TASK BRIEF – In the listing below, locate the line that contains "(** Lines 44-51. *)" and the line that contains "Definition tps_chart_names : list". Restate word for word those two lines and every line between them, and nothing else.

RECORDS SUPPLIED –
-------
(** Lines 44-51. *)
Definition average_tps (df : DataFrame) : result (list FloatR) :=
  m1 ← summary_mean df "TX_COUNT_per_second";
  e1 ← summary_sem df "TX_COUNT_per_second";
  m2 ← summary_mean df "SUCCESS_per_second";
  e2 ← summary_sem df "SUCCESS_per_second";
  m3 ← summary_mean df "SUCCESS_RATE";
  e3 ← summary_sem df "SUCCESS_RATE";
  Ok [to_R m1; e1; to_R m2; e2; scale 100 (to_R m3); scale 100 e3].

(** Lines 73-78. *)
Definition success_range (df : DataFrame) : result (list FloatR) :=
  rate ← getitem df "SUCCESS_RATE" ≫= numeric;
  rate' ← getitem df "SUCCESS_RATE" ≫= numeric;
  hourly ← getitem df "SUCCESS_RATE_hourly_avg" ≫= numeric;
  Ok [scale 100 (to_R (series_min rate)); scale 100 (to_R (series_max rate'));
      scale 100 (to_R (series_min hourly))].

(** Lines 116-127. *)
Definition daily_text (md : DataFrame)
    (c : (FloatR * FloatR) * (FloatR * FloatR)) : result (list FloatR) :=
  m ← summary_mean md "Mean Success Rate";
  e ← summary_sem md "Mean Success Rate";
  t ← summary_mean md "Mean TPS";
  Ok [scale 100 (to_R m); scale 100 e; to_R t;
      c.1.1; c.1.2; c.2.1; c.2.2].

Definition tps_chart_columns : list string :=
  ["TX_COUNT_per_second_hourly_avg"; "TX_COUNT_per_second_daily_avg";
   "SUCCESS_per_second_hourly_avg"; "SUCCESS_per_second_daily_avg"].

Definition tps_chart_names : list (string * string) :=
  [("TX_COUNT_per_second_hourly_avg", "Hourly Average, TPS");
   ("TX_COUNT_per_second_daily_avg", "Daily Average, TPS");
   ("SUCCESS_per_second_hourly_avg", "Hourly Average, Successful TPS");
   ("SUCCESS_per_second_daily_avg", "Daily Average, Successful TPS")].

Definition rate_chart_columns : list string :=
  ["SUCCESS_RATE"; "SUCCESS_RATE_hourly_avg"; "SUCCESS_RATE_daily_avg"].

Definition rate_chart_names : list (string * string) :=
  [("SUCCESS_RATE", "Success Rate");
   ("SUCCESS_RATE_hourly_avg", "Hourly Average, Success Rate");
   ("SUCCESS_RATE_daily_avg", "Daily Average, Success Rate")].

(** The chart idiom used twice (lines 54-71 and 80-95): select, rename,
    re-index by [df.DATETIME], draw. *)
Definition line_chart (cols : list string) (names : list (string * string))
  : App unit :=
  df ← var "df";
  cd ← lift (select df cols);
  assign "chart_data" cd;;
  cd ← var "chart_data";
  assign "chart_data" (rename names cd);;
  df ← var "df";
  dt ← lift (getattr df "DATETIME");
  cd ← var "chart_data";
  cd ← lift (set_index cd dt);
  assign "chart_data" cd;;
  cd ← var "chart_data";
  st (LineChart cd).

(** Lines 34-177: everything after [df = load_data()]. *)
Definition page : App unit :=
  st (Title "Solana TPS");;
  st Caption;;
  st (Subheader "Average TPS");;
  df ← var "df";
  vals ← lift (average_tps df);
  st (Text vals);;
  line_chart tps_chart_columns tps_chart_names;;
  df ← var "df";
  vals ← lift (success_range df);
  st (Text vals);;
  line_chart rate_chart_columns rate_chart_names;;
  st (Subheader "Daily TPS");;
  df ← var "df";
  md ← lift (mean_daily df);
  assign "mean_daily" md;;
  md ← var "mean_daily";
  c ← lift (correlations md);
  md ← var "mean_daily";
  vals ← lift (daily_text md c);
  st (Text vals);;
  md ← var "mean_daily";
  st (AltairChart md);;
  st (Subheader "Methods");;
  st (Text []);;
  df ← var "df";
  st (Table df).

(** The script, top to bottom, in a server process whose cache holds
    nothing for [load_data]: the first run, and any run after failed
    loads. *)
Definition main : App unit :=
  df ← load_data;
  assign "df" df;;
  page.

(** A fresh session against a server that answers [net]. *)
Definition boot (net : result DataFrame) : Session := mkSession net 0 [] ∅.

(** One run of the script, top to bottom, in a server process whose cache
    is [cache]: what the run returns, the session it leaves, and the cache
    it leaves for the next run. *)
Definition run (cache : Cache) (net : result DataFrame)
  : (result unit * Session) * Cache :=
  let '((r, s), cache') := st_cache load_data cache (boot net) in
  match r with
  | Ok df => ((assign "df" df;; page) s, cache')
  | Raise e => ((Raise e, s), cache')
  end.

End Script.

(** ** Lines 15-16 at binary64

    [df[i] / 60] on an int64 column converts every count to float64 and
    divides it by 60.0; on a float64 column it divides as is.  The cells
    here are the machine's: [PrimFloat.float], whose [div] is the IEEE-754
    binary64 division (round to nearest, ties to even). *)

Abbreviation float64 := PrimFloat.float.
-------
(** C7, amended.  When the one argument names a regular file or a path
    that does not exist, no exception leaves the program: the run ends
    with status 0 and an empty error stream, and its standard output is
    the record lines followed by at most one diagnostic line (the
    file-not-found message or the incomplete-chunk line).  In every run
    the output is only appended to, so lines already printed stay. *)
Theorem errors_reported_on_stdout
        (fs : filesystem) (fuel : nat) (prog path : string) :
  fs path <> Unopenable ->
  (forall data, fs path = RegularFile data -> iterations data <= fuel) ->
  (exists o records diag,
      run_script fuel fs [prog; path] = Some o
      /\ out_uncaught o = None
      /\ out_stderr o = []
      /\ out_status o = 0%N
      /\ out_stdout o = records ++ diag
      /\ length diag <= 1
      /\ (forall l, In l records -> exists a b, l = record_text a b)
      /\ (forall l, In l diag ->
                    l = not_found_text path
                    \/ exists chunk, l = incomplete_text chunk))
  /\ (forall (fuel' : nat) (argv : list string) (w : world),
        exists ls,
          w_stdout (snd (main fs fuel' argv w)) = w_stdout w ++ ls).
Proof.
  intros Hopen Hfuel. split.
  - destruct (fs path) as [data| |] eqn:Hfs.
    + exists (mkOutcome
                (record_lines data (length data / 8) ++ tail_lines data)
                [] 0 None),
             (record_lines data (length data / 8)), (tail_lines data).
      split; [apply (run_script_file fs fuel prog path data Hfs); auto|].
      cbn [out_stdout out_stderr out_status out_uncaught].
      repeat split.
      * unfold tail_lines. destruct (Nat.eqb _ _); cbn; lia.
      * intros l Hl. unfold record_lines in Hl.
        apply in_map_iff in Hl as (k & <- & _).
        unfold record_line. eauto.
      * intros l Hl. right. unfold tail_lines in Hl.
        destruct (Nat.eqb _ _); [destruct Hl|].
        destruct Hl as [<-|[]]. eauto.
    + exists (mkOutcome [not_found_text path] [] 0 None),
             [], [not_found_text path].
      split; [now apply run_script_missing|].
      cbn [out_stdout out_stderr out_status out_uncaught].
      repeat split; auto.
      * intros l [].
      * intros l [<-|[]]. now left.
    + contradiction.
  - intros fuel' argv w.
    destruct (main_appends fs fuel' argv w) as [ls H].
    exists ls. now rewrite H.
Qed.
-------
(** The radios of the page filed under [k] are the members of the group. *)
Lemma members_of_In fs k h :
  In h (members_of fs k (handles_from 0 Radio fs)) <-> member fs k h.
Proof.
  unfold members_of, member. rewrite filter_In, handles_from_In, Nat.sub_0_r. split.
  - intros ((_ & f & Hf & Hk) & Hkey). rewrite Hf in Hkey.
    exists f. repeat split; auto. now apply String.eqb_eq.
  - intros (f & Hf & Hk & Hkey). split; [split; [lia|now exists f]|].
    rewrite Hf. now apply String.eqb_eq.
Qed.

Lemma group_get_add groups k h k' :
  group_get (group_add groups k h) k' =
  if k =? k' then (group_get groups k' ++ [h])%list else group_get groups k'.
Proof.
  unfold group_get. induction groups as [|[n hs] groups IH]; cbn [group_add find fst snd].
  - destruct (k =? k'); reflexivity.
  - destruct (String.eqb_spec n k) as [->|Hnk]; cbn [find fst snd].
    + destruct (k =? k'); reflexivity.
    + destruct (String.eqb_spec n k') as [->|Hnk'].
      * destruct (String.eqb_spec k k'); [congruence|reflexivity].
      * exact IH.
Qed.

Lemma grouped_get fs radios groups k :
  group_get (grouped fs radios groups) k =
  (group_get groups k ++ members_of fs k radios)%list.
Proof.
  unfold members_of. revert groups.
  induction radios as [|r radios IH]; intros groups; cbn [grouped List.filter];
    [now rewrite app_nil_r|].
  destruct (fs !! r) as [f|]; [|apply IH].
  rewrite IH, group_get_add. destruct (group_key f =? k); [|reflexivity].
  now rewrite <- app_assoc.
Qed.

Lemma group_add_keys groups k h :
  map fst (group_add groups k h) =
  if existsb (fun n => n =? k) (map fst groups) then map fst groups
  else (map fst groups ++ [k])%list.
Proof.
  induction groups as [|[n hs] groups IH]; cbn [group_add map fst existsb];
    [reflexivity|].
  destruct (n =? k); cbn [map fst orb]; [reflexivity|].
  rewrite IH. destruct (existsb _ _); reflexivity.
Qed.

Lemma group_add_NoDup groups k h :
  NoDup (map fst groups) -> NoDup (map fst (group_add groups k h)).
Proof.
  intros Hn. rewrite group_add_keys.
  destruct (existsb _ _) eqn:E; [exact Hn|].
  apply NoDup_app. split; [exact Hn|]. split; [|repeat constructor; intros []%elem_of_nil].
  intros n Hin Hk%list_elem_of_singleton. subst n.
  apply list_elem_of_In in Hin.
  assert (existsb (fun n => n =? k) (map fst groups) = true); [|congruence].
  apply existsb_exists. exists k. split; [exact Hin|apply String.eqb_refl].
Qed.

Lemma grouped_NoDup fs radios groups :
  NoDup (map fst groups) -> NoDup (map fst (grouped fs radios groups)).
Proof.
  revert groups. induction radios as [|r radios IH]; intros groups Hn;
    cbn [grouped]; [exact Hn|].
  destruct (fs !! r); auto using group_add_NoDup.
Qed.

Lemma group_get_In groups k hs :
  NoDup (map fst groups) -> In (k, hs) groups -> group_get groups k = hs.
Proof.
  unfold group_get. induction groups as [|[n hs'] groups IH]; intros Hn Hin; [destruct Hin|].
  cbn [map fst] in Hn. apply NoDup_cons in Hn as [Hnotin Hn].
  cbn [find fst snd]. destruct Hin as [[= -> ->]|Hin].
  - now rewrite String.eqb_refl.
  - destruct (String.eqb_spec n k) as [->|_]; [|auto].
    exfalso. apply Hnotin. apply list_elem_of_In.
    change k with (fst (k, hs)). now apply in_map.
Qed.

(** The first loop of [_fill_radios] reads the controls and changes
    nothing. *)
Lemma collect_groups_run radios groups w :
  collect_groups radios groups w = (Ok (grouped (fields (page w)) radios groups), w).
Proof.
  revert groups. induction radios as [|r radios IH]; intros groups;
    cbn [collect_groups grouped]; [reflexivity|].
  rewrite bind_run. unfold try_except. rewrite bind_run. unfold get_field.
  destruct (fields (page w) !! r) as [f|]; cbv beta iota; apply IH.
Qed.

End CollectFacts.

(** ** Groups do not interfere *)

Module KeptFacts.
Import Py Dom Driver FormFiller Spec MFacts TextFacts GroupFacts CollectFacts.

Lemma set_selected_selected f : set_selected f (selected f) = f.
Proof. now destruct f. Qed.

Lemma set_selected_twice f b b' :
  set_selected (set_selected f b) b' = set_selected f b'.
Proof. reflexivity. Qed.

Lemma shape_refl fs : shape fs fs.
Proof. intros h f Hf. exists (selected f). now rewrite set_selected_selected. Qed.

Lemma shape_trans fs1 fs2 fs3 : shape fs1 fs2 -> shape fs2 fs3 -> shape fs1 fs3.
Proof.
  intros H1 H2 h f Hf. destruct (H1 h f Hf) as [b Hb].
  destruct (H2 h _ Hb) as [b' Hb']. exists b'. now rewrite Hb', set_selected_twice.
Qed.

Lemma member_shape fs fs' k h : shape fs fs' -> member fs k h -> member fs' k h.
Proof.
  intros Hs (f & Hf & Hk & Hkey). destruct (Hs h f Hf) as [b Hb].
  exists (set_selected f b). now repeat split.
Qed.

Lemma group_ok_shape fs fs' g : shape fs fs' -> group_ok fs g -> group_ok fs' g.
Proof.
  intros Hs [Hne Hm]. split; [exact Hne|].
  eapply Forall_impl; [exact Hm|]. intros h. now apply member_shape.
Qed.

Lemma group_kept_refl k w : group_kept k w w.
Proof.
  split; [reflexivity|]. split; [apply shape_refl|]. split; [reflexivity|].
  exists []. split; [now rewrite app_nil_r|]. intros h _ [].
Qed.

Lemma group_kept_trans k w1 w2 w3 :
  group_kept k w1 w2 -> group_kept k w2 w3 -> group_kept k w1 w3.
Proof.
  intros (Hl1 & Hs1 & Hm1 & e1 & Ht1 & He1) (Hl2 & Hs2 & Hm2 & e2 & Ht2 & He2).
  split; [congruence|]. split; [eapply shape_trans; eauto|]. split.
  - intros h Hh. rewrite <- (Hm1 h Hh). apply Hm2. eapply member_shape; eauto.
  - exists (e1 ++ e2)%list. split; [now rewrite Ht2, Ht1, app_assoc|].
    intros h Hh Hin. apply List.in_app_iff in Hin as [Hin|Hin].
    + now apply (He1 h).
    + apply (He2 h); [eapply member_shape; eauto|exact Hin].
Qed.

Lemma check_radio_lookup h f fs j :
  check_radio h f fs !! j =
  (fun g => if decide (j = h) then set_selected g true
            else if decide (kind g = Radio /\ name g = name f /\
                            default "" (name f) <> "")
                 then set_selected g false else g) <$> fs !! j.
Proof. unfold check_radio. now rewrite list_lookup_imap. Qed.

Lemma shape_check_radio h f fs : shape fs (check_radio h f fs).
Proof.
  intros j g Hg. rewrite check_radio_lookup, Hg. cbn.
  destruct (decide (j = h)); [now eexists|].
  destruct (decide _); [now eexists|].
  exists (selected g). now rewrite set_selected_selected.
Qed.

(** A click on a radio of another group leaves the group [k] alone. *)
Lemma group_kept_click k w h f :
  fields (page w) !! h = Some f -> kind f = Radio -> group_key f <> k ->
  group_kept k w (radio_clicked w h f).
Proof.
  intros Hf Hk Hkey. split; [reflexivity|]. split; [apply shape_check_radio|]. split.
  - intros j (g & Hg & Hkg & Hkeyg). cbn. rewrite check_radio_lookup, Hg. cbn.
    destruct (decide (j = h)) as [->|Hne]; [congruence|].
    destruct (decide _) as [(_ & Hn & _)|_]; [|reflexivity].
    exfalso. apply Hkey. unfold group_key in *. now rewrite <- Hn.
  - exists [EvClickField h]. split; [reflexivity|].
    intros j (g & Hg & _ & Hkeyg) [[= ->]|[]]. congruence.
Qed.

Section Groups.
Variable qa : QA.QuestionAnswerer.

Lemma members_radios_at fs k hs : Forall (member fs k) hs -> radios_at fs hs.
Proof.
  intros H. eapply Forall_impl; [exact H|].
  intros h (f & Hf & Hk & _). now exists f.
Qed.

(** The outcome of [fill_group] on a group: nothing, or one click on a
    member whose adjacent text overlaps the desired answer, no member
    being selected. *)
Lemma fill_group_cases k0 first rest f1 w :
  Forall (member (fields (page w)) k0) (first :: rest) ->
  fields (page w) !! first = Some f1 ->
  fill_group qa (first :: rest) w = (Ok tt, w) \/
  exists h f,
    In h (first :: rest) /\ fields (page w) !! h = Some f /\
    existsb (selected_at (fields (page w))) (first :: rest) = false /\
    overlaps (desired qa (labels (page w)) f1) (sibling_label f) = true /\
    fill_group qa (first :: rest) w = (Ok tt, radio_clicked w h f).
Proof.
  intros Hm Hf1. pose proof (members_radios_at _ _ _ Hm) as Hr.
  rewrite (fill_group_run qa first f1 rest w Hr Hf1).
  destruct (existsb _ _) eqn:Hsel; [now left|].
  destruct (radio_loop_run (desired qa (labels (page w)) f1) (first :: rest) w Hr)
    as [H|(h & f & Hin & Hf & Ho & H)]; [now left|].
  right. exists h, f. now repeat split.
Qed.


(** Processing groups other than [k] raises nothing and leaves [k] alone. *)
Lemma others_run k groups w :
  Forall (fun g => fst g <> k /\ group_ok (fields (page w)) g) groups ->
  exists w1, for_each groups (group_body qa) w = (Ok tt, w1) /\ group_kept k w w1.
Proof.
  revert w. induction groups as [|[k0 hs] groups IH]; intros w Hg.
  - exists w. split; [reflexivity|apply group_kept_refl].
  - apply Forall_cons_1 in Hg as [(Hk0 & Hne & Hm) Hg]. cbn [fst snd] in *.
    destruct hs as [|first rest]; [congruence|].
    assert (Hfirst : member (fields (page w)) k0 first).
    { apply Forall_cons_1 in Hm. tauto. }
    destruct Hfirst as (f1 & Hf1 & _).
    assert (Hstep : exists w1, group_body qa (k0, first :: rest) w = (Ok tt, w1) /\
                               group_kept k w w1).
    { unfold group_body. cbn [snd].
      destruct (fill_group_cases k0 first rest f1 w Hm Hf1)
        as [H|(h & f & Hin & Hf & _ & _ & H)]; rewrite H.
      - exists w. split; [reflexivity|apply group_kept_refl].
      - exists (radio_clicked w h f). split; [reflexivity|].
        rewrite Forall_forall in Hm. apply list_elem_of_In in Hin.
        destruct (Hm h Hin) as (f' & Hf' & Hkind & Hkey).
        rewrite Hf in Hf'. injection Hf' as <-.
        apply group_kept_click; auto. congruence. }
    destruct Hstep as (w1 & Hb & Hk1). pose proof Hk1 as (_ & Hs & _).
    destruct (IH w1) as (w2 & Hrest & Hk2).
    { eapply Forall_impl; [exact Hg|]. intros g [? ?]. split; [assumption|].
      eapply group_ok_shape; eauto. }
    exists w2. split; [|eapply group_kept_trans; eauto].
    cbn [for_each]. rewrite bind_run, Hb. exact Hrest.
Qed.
-------
RESPONSE TO THE TASK –
(** Lines 44-51. *)
Definition average_tps (df : DataFrame) : result (list FloatR) :=
  m1 ← summary_mean df "TX_COUNT_per_second";
  e1 ← summary_sem df "TX_COUNT_per_second";
  m2 ← summary_mean df "SUCCESS_per_second";
  e2 ← summary_sem df "SUCCESS_per_second";
  m3 ← summary_mean df "SUCCESS_RATE";
  e3 ← summary_sem df "SUCCESS_RATE";
  Ok [to_R m1; e1; to_R m2; e2; scale 100 (to_R m3); scale 100 e3].

(** Lines 73-78. *)
Definition success_range (df : DataFrame) : result (list FloatR) :=
  rate ← getitem df "SUCCESS_RATE" ≫= numeric;
  rate' ← getitem df "SUCCESS_RATE" ≫= numeric;
  hourly ← getitem df "SUCCESS_RATE_hourly_avg" ≫= numeric;
  Ok [scale 100 (to_R (series_min rate)); scale 100 (to_R (series_max rate'));
      scale 100 (to_R (series_min hourly))].

(** Lines 116-127. *)
Definition daily_text (md : DataFrame)
    (c : (FloatR * FloatR) * (FloatR * FloatR)) : result (list FloatR) :=
  m ← summary_mean md "Mean Success Rate";
  e ← summary_sem md "Mean Success Rate";
  t ← summary_mean md "Mean TPS";
  Ok [scale 100 (to_R m); scale 100 e; to_R t;
      c.1.1; c.1.2; c.2.1; c.2.2].

Definition tps_chart_columns : list string :=
  ["TX_COUNT_per_second_hourly_avg"; "TX_COUNT_per_second_daily_avg";
   "SUCCESS_per_second_hourly_avg"; "SUCCESS_per_second_daily_avg"].

Definition tps_chart_names : list (string * string) :=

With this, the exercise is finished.